The transformation is inseparable from Lip-Bu Tan, who assumed the CEO role in March 2025. A seasoned venture investor and restructuring expert, Tan previously delivered a 3,200% return during his 12-year tenure leading Cadence Design Systems. Upon arriving at Intel, he executed swiftly. More than 20,000 positions were eliminated and capital expenditures were trimmed. Free cash flow, which had been negative by a cumulative $44 billion from 2022 through 2025, swung positive during the second half of last year.
Intel’s product portfolio is showing renewed strength. The chipmaker recently unveiled its Core Series 3 mobile processors manufactured using the 18A process node, designed for everyday artificial intelligence workloads and extended battery performance in consumer notebooks.
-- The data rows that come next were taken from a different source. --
(** A cluster nothing uses. *)
Lemma owns_add T D S q h :
  owns T D S q → unused (any T D S) q h → good q (h * cluster_size q) → c_map (l2_cache q) !! (h * cluster_size q) = None → rc q h = 1 → 0 < h →
  owns T D (also S (λ c, c = h)) q.
Proof.
  intros [Hw [A1 A2 A3 A4 A5 A6 A7] Hm Htop] (Hu1 & Hu2 & Hu3) Hg Hn Hone Hh. pose proof (phys_cs q (write_phys _ q Hw)) as Hcs.
  assert (∀ c, any T D (also S (λ c, c = h)) c → any T D S c ∨ c = h) as Hany by (intros c; unfold any, also; tauto). constructor.
  - apply (write_ok_extend _ (any T D S)); [done|]. intros c Hc. destruct (Hany c Hc) as [?| ->]; [by left|right]. destruct Hg as ((? & _ & ?) & ? & ?).
    rewrite Z.div_mul in * by lia. split_and!; try done; lia.
  - constructor; try done.
    + intros c Ht [Hs| ->]; [by apply (A2 c)|]. apply Hu3. by left.
    + intros c Hd [Hs| ->]; [by apply (A3 c)|]. apply Hu3. by right; left.
    + intros c [Hs| ->]; [by apply A4|]. split; [done|]. split; [|done]. intros i Hi Heq. apply (Hu1 i Hi). rewrite Heq. apply Z.div_mul. lia.
  - eapply meta_ok_mono; [|exact Hm]. intros c _ _. unfold any, also. tauto.
  - intros c Hc Hi. left. by apply Htop.
Qed.
(** What the guest has, once it has two references. *)
Lemma owns_share T D S q :
  owns T D S q → (∀ x, reach q (l1 q) x → 2 ≤ rc q x) →
  (∀ i j, 0 ≤ j < l2_entries q → dh q i j ≠ 0 → Z.land (ge q i j) COPIED_BIT = 0) →
  owns (also T (guest_table q)) (also D (guest_data q)) S q.
Proof.
  intros [Hw Ho Hm Htop] Hrc HC. unfold reach in Hrc. rewrite set_l1_same in Hrc. destruct (share_guest T D S q Hw Ho) as [Hw' Ho']; try done.
  - intros i Hi. apply Hrc. left. by exists i.
  - intros i j Hj Hd. apply Hrc. right. by exists i, j.
  - constructor; try done. eapply meta_ok_mono; [|exact Hm]. intros c _ _. unfold any, also. tauto.
Qed.

(** The guest's mapping, counted once more, is that of [l] as well. *)
Lemma share_accounted T D S S' q q1 q4 l ls :
  owns T D S q → owns T D S q1 → stays T D S q q4 → owns (also T (guest_table q4)) (also D (guest_data q4)) S' q4 →
  mapped q4 l → Forall (snap_ok T q) ls → (∀ x, 0 ≤ x → rc q1 x = rc q x + cnt (l1 q ≫= refs q) x) →
  (∀ x, also T (guest_table q4) x ∨ also D (guest_data q4) x → rc q4 x = rc q1 x) →
  (∀ x, reach q4 (l1 q4) x → 2 ≤ rc q1 x ∧ reach q (l1 q) x) → (∀ x, reach q4 l x → reach q4 (l1 q4) x) →
  accounted T D q ls → accounted (also T (guest_table q4)) (also D (guest_data q4)) q4 (ls ++ [l]).
Proof.
  intros Ho Ho1 Hst Ho4 Hml Hls Hrc1 Hrc4 Hre Hrl Hac x Hx. pose proof (owns_phys _ _ _ _ Ho) as Hp. pose proof (owns_phys _ _ _ _ Ho4) as Hp4.
  assert (0 ≤ x) as Hx0 by (apply (any_nonneg _ _ _ _ x Ho4); unfold any; tauto).
  rewrite total_app, (total_same T q q4 ls x (stays_refs T D S q q4 Ho Hst) Hls), total_cons, Hrc4 by done. change (total q4 [] x) with 0.
  destruct (reach_cnt q4 l x Hp4 Hml) as (Hl1 & Hl2 & _), (reach_cnt q4 (l1 q4) x Hp4 (guest_mapped _ q4 (on_ok _ _ _ _ Ho4))) as (Ha1 & Ha2 & _).
  destruct (reach_cnt q (l1 q) x Hp (guest_mapped _ q (on_ok _ _ _ _ Ho))) as (Hg1 & Hg2 & _). pose proof (cnt_nonneg (l ≫= refs q4) x). pose proof (cnt_nonneg (l1 q4 ≫= refs q4) x).
  pose proof (cnt_nonneg (l1 q ≫= refs q) x).
  assert (cnt (l1 q4 ≫= refs q4) x ≤ cnt (l1 q ≫= refs q) x ∧ (cnt (l1 q4 ≫= refs q4) x = 1 → 2 ≤ rc q1 x)) as [Hle Htwo].
  { destruct (decide (cnt (l1 q4 ≫= refs q4) x = 1)) as [E|E]; [|lia]. apply Ha2, Hre in E as [? E]. apply Hg2 in E. lia. }
  assert (cnt (l ≫= refs q4) x ≤ cnt (l1 q4 ≫= refs q4) x) as Hle'.
  { destruct (decide (cnt (l ≫= refs q4) x = 1)) as [E|E]; [|lia]. apply Hl2, Hrl, Ha2 in E. lia. }
  pose proof (rc_bound q1 x (owns_phys _ _ _ _ Ho1) Hx0). destruct (decide (total q ls x = 0)) as [->|Hne]; [lia|]. pose proof (total_pos q ls x).
  destruct (total_some q ls x) as (l0 & Hl0 & Hr0); [lia|]. rewrite Forall_forall in Hls.
  pose proof (Hac x (snap_reach T D S q l0 x Hp (on_owned _ _ _ _ Ho) (Hls l0 Hl0) Hr0)). rewrite Hrc1 by done. lia.
Qed.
Strategic AI Collaborations Mark New Direction
Intel’s strategy extends beyond cost reduction—the company is aggressively pursuing the artificial intelligence market. Collaboration with Alphabet targets AI and cloud infrastructure development. The company is also supporting Elon Musk’s “Terafab” initiative, a semiconductor manufacturing partnership between SpaceX and Tesla.
The Nvidia partnership stands out. Last September, Nvidia committed $5 billion toward Intel’s production of customized x86 server processors designed to work alongside Nvidia’s GPU offerings. Ben Reitzes, analyst at Melius Research, noted bluntly: “The demand for the x86 server CPU has gone through the roof at hyperscalers. The x86 became an AI chip.”
This represents a fundamental recalibration of Intel’s position within AI infrastructure.
Yet the rally has stretched valuation metrics to concerning levels. Intel currently commands roughly 95 times projected earnings—exceeding multiples for Nvidia, Taiwan Semiconductor, Broadcom, and AMD. Gross profitability remains under 40%, trailing Taiwan Semiconductor’s 55% and Nvidia’s 75%.
Production Efficiency Presents Ongoing Challenge
The margin differential stems partly from manufacturing execution. Intel currently relies on Taiwan Semiconductor for approximately 30% of its wafer production while expanding internal fabrication capabilities. Yields on its latest process technology are estimated near 70%, compared to Taiwan Semiconductor’s 90%.
Should those yields climb as the technology matures, profitability should improve correspondingly. Reitzes projects Intel could generate $7 in earnings per share by 2029. Applying a standard semiconductor sector valuation of 22 times forward earnings produces a $150 price target.
Sell-side sentiment remains reserved. Roughly one in five analysts covering Intel maintains a Buy recommendation, significantly below the S&P 500 average of 55%. The consensus price objective stands at $51.25—considerably beneath current trading levels.
Institutional capital is gradually building positions. ZEGA Investments initiated a holding during the fourth quarter. Executive Vice President David Zinsner purchased nearly $250,000 in shares during January.
Intel will release first quarter 2026 financial results on April 23.